**WHAT TO PRODUCE:** Find every line containing the string "unfold" in the data below, and report how many there are, with no other words.
══ SUPPLIED INFORMATION ══
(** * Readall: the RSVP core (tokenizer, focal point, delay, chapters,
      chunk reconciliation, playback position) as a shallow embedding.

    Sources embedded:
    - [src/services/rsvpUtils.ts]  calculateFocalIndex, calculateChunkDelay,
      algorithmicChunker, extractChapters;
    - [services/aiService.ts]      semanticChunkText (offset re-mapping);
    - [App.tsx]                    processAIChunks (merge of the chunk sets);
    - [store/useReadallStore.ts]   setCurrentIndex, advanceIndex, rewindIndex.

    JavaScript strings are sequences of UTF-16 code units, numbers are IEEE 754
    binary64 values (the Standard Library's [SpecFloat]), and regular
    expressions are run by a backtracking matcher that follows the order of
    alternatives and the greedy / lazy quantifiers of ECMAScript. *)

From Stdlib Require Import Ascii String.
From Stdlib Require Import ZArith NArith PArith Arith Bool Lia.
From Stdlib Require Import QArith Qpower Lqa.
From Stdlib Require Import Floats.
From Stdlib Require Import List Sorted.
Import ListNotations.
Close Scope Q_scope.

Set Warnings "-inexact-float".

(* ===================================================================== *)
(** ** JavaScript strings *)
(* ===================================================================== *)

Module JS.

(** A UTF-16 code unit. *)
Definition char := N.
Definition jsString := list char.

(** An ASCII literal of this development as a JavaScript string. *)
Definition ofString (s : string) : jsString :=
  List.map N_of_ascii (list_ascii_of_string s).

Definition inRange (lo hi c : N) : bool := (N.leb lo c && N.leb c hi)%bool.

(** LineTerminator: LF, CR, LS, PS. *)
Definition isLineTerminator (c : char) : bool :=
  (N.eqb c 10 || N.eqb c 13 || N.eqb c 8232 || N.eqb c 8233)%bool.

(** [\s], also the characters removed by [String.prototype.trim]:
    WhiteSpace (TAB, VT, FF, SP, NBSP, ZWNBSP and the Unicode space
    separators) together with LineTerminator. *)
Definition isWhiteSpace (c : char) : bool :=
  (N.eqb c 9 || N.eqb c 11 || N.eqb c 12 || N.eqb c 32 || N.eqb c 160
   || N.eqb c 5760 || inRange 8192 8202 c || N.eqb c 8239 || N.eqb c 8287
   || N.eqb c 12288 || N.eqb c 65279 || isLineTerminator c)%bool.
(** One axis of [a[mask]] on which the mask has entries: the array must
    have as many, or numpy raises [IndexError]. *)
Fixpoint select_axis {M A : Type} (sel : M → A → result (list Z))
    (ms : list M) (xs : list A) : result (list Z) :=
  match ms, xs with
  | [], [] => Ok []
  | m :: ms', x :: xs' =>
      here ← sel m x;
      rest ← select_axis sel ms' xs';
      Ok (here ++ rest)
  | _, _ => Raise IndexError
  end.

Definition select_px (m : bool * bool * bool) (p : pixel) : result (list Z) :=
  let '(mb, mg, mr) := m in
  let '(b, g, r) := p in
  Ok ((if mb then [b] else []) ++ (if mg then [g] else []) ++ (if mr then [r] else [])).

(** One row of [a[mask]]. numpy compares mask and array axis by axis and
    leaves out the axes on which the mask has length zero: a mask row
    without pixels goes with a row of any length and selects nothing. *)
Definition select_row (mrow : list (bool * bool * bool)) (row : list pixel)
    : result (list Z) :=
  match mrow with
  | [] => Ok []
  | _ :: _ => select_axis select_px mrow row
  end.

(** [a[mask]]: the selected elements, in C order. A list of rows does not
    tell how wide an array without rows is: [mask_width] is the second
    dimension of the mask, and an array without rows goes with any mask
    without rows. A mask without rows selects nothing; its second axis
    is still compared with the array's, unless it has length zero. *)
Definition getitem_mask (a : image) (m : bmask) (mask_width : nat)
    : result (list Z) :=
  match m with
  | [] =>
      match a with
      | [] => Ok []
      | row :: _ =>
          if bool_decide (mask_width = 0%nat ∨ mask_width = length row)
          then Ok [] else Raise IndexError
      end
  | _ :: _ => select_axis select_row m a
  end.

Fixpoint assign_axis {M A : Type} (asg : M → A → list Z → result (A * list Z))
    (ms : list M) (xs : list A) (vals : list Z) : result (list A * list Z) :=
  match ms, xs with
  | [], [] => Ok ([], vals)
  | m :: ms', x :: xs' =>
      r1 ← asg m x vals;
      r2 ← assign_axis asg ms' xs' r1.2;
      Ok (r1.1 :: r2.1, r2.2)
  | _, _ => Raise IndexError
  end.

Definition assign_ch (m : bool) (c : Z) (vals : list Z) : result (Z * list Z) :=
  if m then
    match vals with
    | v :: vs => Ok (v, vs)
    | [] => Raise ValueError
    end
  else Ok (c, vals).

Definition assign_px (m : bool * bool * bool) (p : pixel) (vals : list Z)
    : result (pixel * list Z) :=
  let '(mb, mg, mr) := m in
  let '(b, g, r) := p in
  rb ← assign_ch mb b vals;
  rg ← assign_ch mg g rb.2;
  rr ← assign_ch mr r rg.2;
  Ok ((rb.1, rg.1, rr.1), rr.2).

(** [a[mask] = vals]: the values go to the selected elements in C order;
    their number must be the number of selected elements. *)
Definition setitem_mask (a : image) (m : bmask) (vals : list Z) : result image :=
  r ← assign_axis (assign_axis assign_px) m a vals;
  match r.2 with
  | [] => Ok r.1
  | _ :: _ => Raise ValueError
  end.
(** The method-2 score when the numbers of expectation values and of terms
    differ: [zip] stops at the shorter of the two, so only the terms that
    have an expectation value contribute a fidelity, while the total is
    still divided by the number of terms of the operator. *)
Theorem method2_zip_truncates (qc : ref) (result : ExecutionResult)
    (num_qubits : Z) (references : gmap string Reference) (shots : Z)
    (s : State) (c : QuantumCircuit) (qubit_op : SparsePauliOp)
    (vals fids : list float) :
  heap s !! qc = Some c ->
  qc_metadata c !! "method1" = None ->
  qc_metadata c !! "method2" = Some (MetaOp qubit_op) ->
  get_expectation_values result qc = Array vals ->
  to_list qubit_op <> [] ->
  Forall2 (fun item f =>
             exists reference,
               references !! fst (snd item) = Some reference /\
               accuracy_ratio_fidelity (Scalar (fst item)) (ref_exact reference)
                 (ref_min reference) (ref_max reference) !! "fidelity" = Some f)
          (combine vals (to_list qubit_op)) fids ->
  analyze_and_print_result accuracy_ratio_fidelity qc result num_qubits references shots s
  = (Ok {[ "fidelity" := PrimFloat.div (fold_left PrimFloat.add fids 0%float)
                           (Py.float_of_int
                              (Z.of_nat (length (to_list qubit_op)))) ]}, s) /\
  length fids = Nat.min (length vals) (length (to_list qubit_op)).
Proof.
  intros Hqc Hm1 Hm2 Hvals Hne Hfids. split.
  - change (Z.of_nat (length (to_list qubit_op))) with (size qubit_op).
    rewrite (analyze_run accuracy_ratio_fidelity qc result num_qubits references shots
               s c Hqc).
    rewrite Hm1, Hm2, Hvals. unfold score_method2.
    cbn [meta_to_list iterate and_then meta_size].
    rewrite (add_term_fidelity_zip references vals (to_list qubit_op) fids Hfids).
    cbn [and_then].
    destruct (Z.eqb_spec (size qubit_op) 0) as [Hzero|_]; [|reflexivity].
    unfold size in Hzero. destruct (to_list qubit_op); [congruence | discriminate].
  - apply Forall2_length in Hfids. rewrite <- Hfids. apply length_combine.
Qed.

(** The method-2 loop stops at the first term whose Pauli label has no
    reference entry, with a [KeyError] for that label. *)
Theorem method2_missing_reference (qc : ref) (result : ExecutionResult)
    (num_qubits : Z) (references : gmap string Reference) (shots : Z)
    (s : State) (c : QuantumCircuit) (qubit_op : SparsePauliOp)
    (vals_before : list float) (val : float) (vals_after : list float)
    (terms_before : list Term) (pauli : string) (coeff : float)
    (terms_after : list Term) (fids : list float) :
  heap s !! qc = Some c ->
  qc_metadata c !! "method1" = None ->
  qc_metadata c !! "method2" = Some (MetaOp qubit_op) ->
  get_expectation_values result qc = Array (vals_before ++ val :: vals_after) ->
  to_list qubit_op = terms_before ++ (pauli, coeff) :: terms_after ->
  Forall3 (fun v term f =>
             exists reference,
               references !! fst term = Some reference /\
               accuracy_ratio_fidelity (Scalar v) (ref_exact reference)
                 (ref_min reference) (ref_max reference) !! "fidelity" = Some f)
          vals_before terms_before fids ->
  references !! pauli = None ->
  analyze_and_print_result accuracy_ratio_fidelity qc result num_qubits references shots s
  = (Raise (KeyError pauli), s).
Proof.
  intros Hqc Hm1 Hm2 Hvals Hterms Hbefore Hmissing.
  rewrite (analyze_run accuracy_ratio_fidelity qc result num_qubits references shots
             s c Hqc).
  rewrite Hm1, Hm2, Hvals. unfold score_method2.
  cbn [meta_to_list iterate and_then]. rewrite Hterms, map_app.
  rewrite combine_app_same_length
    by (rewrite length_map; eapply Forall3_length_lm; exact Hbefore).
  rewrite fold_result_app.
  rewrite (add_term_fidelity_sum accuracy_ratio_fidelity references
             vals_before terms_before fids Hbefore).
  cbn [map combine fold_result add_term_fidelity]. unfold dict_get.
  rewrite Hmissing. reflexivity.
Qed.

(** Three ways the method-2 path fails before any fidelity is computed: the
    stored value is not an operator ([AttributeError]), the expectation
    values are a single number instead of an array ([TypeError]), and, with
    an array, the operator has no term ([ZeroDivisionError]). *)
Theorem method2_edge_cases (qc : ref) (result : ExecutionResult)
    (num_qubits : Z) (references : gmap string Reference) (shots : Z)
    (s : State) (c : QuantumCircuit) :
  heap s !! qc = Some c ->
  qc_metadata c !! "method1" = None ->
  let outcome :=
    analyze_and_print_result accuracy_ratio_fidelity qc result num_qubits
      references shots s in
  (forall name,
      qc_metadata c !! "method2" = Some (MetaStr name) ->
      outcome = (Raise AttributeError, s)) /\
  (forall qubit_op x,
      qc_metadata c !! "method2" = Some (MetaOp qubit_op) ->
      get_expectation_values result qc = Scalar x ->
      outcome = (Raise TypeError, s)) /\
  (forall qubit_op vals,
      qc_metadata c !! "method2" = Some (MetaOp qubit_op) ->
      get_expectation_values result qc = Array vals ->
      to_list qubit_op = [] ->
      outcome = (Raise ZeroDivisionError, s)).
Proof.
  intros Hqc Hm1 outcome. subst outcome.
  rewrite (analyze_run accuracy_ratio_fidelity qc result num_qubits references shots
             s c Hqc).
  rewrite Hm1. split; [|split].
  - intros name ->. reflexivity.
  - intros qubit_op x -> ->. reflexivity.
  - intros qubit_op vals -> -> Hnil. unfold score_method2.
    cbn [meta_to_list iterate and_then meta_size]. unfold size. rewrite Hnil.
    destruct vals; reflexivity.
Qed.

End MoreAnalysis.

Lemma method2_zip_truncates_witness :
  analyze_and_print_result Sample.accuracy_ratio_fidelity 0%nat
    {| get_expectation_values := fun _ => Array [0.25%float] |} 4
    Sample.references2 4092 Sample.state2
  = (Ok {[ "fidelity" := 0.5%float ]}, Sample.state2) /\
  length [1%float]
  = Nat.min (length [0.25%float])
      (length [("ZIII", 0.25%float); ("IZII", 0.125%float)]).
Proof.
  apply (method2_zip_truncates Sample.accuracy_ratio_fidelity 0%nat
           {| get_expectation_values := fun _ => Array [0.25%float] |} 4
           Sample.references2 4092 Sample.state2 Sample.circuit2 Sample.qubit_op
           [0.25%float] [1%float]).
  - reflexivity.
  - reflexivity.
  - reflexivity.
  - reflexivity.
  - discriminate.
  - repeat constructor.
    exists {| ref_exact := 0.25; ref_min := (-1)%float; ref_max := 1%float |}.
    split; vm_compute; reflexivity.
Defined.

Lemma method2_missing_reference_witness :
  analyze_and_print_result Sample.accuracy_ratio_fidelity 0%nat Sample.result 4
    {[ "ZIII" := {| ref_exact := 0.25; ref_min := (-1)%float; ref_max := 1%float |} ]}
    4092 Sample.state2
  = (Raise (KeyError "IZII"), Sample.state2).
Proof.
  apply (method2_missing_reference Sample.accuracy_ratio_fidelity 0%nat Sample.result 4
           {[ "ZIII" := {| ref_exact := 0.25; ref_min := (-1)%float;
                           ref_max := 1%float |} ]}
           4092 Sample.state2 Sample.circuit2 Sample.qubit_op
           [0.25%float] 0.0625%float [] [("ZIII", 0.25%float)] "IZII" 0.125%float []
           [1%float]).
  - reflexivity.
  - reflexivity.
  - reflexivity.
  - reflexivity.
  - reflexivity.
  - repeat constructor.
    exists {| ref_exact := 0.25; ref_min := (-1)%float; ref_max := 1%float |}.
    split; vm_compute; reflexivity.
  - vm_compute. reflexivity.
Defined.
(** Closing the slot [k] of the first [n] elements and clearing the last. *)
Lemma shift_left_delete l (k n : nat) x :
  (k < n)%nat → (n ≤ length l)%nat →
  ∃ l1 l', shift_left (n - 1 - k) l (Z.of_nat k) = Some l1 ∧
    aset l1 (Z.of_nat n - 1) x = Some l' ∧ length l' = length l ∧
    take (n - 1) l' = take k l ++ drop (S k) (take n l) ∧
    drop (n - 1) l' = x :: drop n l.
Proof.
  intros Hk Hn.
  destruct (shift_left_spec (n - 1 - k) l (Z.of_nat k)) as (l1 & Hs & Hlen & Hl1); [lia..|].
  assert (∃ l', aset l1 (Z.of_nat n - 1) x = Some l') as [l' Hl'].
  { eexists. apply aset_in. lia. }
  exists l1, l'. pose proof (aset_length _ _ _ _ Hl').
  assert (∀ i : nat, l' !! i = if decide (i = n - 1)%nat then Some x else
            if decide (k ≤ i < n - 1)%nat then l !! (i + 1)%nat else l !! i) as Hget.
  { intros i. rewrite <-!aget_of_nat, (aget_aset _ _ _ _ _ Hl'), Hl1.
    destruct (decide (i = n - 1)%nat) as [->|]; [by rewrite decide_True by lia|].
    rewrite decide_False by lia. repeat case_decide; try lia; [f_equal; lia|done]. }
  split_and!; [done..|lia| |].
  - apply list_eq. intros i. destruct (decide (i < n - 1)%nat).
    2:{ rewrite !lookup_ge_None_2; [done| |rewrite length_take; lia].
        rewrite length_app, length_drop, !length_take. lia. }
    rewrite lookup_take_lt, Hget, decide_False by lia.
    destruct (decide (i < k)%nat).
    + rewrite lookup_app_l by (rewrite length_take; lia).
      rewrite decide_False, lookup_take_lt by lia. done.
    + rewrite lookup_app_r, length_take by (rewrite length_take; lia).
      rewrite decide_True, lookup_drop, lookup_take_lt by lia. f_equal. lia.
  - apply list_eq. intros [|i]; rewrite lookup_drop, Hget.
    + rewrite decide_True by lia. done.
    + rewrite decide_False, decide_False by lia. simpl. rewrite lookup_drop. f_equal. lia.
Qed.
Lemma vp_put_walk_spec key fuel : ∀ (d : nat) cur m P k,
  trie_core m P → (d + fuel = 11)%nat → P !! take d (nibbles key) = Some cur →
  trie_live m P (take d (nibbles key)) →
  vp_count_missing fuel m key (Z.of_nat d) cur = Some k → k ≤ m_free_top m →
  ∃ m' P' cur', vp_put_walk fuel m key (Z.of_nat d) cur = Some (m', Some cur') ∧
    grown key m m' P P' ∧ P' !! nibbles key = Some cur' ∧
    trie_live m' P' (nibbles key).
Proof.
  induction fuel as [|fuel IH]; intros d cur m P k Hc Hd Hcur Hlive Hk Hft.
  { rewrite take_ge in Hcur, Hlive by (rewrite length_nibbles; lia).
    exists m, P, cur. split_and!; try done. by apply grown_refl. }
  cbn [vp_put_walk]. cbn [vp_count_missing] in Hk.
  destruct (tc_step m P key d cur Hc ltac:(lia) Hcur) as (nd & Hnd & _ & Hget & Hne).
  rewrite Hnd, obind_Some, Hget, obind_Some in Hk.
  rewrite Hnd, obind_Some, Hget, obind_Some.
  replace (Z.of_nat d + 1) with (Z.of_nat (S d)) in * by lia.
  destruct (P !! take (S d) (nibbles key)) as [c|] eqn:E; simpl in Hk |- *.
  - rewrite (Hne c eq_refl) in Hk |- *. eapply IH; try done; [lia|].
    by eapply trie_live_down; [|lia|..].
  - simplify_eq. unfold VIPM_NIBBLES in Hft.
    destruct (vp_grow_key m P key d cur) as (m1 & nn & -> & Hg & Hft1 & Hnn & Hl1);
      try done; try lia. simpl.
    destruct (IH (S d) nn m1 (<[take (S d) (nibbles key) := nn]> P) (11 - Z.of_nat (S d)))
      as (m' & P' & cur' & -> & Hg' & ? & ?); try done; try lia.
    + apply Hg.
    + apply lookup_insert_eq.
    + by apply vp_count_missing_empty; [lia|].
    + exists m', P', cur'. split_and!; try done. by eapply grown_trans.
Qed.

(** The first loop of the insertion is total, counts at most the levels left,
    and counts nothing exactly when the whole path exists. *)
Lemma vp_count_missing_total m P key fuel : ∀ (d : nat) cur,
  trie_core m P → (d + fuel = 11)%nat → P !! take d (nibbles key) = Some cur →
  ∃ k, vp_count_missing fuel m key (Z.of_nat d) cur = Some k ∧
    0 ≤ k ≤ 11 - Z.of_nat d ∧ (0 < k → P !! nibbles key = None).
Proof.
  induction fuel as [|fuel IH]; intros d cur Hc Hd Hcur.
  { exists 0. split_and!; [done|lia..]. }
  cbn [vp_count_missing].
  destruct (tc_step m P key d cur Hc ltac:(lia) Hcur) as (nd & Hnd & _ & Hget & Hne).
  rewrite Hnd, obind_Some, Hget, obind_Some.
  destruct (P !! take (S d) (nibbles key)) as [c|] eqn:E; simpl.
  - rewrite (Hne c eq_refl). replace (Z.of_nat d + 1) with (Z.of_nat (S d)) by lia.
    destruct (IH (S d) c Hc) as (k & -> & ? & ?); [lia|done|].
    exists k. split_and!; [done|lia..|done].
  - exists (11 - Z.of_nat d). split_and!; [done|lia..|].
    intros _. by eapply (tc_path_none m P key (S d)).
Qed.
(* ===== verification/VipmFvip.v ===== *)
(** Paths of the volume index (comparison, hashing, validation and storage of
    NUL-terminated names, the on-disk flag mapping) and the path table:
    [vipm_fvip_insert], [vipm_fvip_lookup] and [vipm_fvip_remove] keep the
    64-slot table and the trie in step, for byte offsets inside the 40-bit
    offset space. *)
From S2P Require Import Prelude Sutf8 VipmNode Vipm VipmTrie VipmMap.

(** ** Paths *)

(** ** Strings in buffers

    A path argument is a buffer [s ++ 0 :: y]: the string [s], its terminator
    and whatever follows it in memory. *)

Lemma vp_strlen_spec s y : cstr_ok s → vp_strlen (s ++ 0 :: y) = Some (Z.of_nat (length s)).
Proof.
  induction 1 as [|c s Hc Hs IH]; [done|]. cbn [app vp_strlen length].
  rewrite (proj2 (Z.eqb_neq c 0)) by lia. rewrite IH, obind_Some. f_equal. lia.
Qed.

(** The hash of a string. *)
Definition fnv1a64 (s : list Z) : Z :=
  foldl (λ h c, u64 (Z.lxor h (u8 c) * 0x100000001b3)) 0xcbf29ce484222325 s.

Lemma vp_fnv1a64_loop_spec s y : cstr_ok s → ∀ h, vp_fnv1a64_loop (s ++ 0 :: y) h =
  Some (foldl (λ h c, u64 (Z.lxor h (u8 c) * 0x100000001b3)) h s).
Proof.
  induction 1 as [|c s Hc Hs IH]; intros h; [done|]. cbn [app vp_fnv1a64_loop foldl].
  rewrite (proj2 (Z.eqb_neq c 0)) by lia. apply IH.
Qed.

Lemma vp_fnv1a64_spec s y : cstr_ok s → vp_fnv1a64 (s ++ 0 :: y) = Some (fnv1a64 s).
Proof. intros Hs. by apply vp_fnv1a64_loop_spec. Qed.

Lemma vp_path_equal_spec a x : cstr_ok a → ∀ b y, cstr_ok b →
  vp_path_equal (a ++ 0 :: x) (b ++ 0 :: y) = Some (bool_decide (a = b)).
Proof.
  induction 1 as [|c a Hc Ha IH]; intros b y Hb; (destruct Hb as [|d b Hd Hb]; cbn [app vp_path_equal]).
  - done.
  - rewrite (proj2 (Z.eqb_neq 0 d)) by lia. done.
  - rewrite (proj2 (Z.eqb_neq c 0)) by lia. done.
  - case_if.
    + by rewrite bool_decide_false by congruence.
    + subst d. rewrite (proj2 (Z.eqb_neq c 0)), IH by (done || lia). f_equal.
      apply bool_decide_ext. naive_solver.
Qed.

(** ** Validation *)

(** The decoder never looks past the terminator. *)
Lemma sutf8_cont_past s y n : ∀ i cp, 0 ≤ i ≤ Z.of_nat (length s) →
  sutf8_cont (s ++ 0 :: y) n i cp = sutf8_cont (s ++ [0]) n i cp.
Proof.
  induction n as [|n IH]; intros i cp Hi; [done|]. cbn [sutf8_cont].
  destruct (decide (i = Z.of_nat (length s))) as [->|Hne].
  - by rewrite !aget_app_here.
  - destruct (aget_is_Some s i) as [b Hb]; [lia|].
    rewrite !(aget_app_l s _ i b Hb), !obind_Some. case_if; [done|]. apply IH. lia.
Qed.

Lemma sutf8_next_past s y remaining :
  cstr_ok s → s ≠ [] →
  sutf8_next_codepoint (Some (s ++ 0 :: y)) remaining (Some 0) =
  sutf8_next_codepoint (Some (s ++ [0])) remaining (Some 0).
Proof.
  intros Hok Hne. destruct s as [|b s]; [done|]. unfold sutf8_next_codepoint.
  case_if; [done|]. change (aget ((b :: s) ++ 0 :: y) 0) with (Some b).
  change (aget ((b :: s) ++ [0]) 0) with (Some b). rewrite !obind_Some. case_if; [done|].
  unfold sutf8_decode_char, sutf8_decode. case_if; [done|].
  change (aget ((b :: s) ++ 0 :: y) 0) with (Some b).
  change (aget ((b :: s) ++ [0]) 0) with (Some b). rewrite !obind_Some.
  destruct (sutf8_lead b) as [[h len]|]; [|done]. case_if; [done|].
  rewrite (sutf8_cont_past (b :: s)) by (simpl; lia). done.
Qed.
═══
**TASK OUTPUT:** 9